**Work item**
Your task is to copy the stretch of lines in the records below that begins with the line containing "- exists 2%nat." and ends with the line containing "- unfold run in *. by rewrite foldl_app.", exactly as written, with nothing added.

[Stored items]
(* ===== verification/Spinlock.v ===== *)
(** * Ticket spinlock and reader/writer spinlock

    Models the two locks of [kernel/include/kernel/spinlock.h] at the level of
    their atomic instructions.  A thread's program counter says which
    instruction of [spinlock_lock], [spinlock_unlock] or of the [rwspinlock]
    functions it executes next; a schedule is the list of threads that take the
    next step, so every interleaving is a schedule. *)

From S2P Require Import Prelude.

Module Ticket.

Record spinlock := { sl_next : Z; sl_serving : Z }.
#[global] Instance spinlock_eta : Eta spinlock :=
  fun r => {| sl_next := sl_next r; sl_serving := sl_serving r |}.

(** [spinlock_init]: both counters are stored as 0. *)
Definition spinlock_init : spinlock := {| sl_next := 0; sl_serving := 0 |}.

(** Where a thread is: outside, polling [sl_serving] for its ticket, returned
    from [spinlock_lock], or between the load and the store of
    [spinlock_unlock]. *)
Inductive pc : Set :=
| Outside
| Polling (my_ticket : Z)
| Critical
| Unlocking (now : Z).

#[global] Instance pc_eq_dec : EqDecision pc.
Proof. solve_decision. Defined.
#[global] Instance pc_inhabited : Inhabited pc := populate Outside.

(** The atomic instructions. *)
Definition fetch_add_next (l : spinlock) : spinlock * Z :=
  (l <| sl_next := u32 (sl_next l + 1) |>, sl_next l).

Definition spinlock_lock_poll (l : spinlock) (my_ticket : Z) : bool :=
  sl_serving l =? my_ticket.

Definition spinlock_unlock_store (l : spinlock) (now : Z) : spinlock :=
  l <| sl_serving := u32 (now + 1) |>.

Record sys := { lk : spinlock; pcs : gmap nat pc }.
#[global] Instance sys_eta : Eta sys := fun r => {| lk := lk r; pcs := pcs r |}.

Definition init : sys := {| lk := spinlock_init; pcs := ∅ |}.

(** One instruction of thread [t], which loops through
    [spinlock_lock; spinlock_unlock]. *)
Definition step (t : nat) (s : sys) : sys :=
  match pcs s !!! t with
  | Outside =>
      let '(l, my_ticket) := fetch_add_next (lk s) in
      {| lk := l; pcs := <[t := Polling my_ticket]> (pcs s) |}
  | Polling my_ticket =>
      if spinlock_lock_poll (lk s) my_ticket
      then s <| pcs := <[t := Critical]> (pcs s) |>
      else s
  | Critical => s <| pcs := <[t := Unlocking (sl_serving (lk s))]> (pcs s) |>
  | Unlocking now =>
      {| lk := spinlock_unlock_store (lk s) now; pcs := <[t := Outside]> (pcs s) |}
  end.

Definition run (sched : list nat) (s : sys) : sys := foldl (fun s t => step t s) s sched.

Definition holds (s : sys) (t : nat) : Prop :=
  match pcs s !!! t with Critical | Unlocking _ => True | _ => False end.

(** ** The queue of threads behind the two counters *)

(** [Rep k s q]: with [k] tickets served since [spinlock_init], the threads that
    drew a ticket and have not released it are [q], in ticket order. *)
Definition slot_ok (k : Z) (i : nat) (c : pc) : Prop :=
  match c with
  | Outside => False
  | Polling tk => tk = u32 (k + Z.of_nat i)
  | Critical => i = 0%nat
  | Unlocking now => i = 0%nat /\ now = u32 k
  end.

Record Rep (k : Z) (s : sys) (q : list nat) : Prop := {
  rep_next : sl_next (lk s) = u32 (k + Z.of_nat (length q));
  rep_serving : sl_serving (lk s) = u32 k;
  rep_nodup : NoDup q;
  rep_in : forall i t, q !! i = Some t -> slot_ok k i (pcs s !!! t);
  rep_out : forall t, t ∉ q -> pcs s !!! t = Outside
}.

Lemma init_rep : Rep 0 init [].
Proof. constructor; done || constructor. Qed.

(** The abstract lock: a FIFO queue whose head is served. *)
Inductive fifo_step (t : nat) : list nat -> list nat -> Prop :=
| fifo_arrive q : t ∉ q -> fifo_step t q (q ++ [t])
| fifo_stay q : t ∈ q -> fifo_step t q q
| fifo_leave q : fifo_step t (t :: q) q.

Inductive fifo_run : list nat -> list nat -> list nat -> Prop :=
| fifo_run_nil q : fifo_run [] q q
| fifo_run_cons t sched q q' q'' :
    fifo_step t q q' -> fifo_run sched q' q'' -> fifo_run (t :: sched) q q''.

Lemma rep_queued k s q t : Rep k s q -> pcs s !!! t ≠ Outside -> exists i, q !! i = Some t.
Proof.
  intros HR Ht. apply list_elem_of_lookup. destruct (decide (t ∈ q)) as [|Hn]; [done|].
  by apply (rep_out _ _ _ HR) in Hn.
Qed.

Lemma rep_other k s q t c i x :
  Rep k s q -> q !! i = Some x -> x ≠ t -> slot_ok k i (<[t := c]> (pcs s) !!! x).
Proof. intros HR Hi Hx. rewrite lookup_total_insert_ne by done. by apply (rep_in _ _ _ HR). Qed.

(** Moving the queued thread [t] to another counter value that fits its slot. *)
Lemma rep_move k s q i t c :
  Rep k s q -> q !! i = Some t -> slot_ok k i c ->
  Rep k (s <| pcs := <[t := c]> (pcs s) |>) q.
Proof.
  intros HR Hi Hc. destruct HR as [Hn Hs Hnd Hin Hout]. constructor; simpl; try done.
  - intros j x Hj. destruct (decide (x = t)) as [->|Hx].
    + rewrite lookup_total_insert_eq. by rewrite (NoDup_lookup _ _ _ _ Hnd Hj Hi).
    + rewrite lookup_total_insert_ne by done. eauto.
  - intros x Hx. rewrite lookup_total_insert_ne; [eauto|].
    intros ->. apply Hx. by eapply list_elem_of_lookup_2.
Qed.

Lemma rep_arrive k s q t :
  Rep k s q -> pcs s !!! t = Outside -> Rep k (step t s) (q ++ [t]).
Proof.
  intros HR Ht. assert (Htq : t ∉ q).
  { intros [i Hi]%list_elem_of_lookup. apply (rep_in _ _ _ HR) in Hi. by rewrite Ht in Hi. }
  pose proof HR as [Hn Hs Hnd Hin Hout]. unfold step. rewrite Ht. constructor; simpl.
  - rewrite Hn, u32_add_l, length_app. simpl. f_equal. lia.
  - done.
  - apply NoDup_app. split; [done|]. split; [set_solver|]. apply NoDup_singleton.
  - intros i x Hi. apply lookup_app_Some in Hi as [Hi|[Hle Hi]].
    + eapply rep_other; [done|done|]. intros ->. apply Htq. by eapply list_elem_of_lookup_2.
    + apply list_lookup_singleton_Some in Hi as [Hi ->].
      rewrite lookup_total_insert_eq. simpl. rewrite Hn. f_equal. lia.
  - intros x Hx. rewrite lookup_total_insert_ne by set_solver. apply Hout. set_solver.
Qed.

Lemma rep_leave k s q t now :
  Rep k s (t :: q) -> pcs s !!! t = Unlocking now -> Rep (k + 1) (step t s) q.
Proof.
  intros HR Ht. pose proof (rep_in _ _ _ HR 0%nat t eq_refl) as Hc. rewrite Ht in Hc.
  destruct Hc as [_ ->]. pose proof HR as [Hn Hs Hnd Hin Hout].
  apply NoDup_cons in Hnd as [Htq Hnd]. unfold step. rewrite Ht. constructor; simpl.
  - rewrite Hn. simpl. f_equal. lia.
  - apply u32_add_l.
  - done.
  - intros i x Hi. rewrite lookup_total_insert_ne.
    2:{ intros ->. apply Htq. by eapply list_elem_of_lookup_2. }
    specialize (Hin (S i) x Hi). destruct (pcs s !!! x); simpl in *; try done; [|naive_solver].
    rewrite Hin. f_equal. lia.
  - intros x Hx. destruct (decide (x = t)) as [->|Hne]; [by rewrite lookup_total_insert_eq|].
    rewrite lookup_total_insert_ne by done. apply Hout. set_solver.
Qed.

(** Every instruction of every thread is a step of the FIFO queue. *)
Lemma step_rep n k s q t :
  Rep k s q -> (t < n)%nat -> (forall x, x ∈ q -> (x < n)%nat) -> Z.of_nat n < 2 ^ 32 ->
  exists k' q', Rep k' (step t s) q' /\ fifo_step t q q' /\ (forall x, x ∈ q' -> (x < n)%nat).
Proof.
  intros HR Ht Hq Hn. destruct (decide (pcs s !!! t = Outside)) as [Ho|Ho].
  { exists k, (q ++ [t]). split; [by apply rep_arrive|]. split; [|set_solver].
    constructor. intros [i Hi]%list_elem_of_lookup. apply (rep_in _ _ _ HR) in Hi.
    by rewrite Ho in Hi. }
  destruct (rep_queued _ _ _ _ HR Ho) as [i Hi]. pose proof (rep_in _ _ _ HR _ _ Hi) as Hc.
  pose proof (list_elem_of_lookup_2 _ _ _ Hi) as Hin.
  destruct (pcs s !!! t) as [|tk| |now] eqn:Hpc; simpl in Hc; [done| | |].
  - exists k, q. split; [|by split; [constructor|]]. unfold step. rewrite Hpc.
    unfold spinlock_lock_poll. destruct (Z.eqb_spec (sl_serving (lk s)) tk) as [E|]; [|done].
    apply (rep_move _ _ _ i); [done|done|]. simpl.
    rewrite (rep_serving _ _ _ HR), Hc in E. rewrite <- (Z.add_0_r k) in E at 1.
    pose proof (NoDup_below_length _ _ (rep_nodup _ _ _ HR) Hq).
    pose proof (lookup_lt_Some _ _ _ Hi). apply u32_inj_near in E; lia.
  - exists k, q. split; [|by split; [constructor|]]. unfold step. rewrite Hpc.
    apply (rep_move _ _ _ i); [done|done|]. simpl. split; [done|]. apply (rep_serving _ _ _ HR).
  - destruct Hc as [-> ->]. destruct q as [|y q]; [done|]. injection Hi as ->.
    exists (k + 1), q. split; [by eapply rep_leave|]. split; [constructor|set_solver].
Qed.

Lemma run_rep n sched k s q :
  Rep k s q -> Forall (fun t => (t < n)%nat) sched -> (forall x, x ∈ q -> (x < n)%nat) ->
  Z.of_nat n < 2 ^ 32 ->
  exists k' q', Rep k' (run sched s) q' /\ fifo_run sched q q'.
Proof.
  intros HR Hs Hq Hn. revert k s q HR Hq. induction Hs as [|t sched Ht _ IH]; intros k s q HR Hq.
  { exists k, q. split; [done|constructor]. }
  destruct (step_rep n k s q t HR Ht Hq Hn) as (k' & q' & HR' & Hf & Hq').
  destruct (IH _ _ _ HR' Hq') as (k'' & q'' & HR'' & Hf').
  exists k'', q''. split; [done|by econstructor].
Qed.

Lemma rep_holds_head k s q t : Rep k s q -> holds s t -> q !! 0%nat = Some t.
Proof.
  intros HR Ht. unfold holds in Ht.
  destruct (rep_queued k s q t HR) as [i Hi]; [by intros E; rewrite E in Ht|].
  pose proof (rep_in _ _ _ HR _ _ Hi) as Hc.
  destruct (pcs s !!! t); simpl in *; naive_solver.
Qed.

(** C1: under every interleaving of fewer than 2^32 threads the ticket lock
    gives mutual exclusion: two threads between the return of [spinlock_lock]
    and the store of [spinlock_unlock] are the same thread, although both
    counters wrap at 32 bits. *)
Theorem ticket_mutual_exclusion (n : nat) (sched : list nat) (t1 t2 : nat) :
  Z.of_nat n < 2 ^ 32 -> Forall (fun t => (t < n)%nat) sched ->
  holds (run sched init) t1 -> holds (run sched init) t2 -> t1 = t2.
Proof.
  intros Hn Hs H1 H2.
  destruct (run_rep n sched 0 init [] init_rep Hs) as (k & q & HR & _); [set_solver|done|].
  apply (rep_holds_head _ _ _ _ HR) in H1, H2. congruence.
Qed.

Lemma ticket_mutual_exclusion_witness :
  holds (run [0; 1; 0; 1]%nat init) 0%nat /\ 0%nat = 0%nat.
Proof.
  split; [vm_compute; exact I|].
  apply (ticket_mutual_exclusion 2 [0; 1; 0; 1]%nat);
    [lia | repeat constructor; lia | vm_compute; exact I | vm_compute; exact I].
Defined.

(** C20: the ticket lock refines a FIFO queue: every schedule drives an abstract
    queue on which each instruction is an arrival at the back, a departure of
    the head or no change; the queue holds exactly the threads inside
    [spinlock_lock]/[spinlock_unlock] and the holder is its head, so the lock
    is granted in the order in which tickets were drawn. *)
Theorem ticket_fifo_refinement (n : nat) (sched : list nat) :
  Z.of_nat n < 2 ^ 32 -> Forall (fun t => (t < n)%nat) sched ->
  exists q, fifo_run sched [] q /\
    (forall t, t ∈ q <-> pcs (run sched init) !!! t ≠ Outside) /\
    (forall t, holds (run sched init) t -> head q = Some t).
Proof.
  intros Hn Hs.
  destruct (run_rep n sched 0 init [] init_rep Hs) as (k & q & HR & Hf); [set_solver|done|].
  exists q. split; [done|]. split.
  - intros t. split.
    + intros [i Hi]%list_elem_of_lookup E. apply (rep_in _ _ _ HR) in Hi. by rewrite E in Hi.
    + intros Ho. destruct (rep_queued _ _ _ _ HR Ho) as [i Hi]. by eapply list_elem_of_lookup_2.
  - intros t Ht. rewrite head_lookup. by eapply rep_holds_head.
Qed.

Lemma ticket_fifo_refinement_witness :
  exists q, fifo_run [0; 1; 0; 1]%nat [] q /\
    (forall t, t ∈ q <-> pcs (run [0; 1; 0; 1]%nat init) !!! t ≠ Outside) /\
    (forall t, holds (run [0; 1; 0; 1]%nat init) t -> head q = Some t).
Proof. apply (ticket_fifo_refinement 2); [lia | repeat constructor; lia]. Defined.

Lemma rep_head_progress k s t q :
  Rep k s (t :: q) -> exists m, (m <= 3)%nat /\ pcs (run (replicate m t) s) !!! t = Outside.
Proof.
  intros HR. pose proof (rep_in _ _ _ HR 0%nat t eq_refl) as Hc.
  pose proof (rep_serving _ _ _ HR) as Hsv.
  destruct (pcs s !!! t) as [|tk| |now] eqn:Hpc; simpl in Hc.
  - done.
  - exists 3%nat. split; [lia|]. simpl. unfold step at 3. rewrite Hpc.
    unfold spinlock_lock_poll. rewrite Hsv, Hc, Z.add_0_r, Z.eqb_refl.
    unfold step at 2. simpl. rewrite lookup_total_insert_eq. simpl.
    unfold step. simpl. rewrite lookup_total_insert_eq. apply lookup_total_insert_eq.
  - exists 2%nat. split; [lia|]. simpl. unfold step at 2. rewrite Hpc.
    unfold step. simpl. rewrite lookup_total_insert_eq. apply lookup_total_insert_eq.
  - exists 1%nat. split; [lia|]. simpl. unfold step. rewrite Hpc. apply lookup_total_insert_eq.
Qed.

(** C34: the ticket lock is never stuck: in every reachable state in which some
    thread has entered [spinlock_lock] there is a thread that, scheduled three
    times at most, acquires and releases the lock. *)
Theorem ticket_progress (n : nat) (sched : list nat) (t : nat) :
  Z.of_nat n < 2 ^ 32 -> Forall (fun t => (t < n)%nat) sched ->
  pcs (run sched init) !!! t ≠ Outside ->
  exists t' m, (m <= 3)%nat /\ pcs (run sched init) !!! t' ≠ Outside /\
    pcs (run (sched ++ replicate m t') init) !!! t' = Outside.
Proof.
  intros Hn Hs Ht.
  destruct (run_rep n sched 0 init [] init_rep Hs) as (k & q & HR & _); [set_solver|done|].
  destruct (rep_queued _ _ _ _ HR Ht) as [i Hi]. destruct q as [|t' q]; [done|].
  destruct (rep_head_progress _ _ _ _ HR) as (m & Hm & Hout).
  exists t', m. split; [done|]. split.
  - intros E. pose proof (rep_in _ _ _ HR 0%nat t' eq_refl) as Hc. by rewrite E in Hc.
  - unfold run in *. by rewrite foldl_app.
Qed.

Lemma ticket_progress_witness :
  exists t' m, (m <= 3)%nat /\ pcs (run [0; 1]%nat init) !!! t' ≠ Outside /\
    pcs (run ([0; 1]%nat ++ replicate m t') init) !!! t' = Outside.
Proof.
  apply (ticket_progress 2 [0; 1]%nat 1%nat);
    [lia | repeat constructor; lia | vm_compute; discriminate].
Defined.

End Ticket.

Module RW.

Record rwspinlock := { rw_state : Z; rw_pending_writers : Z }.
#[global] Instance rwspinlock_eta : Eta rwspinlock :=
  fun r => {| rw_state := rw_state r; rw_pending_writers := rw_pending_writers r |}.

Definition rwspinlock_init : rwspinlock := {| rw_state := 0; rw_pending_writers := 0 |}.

**Solution for this exercise**
  - exists 2%nat. split; [lia|]. simpl. unfold step at 2. rewrite Hpc.
    unfold step. simpl. rewrite lookup_total_insert_eq. apply lookup_total_insert_eq.
  - exists 1%nat. split; [lia|]. simpl. unfold step. rewrite Hpc. apply lookup_total_insert_eq.
Qed.

(** C34: the ticket lock is never stuck: in every reachable state in which some
    thread has entered [spinlock_lock] there is a thread that, scheduled three
    times at most, acquires and releases the lock. *)
Theorem ticket_progress (n : nat) (sched : list nat) (t : nat) :
  Z.of_nat n < 2 ^ 32 -> Forall (fun t => (t < n)%nat) sched ->
  pcs (run sched init) !!! t ≠ Outside ->
  exists t' m, (m <= 3)%nat /\ pcs (run sched init) !!! t' ≠ Outside /\
    pcs (run (sched ++ replicate m t') init) !!! t' = Outside.
Proof.
  intros Hn Hs Ht.
  destruct (run_rep n sched 0 init [] init_rep Hs) as (k & q & HR & _); [set_solver|done|].
  destruct (rep_queued _ _ _ _ HR Ht) as [i Hi]. destruct q as [|t' q]; [done|].
  destruct (rep_head_progress _ _ _ _ HR) as (m & Hm & Hout).
  exists t', m. split; [done|]. split.
  - intros E. pose proof (rep_in _ _ _ HR 0%nat t' eq_refl) as Hc. by rewrite E in Hc.
  - unfold run in *. by rewrite foldl_app.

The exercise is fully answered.